# What to do
Would you retype, word for word, the line with "else path_str (path_root" and every line after it through the end of the records below?

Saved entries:

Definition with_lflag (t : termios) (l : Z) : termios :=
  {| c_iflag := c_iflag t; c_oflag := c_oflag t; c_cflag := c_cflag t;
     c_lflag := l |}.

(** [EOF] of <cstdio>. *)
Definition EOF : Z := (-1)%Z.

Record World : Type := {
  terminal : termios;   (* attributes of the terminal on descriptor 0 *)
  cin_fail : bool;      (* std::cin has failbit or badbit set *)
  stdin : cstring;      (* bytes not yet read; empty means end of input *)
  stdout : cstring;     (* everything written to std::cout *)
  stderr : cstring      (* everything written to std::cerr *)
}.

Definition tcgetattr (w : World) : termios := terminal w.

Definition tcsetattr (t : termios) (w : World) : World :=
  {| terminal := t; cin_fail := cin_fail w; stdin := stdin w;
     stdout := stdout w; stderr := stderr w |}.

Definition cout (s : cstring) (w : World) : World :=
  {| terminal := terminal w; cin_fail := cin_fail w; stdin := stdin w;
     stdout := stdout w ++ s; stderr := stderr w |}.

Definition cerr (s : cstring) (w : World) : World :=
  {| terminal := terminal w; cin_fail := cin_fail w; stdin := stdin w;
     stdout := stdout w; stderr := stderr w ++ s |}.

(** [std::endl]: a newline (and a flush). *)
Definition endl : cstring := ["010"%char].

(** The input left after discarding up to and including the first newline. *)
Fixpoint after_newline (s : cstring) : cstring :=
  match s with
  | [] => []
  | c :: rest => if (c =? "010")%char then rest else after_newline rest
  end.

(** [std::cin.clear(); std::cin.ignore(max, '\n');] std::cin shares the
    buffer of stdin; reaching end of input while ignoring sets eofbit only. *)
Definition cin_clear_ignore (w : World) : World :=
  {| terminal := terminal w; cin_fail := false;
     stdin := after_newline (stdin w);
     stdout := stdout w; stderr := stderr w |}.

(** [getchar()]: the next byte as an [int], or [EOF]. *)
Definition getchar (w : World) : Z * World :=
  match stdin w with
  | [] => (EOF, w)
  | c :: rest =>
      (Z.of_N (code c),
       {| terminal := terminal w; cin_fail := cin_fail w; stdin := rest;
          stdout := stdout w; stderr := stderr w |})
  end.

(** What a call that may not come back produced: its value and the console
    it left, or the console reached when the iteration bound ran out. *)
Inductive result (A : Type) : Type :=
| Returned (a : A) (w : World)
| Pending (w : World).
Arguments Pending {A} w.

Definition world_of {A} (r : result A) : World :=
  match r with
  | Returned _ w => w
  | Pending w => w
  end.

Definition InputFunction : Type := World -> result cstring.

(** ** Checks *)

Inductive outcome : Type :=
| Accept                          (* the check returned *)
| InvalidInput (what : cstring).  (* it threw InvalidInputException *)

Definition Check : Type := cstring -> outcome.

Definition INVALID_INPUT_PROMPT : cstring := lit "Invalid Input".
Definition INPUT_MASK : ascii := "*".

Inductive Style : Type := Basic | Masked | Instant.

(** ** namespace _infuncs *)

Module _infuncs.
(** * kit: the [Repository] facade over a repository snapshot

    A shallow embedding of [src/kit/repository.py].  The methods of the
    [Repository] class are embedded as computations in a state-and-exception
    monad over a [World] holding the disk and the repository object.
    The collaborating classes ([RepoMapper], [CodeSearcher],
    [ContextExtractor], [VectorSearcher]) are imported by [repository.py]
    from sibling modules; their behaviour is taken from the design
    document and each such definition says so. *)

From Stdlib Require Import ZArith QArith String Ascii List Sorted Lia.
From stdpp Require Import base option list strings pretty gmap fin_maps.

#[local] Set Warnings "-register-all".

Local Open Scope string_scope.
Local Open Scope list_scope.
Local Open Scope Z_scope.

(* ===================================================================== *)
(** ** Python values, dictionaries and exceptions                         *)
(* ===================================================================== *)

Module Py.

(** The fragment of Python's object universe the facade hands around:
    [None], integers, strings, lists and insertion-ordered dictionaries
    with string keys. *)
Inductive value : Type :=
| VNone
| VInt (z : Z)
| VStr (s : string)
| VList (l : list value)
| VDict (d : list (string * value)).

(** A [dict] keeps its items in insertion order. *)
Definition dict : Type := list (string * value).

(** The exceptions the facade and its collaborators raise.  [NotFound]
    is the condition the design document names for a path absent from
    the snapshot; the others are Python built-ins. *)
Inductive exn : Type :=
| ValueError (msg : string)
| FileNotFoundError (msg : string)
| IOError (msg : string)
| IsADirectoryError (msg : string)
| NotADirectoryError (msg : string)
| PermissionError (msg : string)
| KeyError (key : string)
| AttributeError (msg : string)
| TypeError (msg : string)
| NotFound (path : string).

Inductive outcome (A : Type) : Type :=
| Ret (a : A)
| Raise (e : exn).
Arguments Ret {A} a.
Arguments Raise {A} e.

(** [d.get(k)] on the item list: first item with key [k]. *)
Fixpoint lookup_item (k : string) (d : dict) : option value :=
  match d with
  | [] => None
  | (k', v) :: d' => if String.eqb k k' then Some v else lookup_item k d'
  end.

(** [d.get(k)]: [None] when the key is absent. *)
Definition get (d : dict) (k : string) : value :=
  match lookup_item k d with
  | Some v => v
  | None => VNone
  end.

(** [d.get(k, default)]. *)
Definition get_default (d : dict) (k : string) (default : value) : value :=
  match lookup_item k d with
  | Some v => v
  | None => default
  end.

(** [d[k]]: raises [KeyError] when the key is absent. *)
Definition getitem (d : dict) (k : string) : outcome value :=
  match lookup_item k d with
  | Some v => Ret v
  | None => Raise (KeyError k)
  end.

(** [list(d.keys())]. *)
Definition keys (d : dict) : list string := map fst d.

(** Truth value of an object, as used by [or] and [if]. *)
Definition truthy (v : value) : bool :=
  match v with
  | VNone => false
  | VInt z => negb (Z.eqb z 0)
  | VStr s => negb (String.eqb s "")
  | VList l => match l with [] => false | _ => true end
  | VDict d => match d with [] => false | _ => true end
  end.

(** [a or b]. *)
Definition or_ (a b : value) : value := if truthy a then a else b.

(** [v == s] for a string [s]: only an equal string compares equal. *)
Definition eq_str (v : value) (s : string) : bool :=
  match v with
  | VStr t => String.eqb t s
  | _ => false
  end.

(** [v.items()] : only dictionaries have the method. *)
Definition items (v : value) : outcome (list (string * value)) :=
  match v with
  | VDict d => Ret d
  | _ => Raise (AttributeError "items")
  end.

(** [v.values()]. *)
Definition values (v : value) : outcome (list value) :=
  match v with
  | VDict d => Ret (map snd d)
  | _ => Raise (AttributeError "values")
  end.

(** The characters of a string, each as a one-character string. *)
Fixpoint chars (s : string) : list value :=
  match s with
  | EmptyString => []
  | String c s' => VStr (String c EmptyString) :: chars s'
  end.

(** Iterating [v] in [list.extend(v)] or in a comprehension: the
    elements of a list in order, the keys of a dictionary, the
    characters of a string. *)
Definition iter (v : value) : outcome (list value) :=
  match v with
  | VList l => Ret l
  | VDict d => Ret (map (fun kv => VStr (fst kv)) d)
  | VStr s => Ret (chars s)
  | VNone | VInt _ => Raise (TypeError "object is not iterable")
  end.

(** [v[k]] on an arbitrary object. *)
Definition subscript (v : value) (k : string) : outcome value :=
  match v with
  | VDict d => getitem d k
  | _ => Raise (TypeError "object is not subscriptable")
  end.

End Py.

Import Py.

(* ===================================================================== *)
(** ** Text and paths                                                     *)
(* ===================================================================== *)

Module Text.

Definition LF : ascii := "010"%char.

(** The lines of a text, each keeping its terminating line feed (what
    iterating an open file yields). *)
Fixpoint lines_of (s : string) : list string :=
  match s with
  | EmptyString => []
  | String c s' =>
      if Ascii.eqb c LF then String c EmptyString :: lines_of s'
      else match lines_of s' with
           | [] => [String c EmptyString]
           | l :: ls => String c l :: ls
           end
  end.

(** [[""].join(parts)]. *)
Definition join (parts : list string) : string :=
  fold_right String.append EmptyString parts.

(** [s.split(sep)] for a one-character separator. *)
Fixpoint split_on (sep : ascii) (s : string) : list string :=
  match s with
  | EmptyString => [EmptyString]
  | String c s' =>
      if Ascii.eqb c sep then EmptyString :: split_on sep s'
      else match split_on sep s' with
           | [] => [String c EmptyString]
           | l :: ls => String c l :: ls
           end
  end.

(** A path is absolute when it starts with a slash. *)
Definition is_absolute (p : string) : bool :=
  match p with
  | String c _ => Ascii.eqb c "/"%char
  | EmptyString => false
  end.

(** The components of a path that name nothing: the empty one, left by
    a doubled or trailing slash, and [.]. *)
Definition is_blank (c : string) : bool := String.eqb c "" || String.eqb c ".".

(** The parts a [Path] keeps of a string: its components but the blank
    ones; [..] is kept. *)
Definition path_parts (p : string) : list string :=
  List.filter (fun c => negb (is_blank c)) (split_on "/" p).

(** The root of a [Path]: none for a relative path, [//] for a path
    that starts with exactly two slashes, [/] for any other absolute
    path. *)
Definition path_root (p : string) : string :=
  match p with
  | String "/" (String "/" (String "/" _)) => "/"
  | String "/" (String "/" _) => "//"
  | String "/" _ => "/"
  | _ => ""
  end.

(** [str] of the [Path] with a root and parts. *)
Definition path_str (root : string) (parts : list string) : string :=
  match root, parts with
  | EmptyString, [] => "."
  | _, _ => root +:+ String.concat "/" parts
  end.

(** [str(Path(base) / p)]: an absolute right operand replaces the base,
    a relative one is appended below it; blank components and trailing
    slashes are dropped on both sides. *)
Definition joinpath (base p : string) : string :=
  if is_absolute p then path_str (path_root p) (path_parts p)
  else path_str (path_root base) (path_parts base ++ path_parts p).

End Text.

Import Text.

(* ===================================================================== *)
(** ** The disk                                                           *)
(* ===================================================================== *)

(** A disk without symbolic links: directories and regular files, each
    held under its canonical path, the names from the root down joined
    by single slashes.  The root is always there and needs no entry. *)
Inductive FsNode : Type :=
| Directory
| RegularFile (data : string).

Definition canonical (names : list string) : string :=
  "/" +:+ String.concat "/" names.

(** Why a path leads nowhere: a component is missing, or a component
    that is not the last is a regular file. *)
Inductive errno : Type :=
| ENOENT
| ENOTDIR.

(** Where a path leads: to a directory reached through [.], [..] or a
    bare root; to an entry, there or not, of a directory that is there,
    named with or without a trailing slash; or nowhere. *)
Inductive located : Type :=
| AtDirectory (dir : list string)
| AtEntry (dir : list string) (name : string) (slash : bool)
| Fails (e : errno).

# Written solution
  else path_str (path_root base) (path_parts base ++ path_parts p).

End Text.

Import Text.

(* ===================================================================== *)
(** ** The disk                                                           *)
(* ===================================================================== *)

(** A disk without symbolic links: directories and regular files, each
    held under its canonical path, the names from the root down joined
    by single slashes.  The root is always there and needs no entry. *)
Inductive FsNode : Type :=
| Directory
| RegularFile (data : string).

Definition canonical (names : list string) : string :=
  "/" +:+ String.concat "/" names.

(** Why a path leads nowhere: a component is missing, or a component
    that is not the last is a regular file. *)
Inductive errno : Type :=
| ENOENT
| ENOTDIR.

(** Where a path leads: to a directory reached through [.], [..] or a
    bare root; to an entry, there or not, of a directory that is there,
    named with or without a trailing slash; or nowhere. *)
Inductive located : Type :=
| AtDirectory (dir : list string)
| AtEntry (dir : list string) (name : string) (slash : bool)
| Fails (e : errno).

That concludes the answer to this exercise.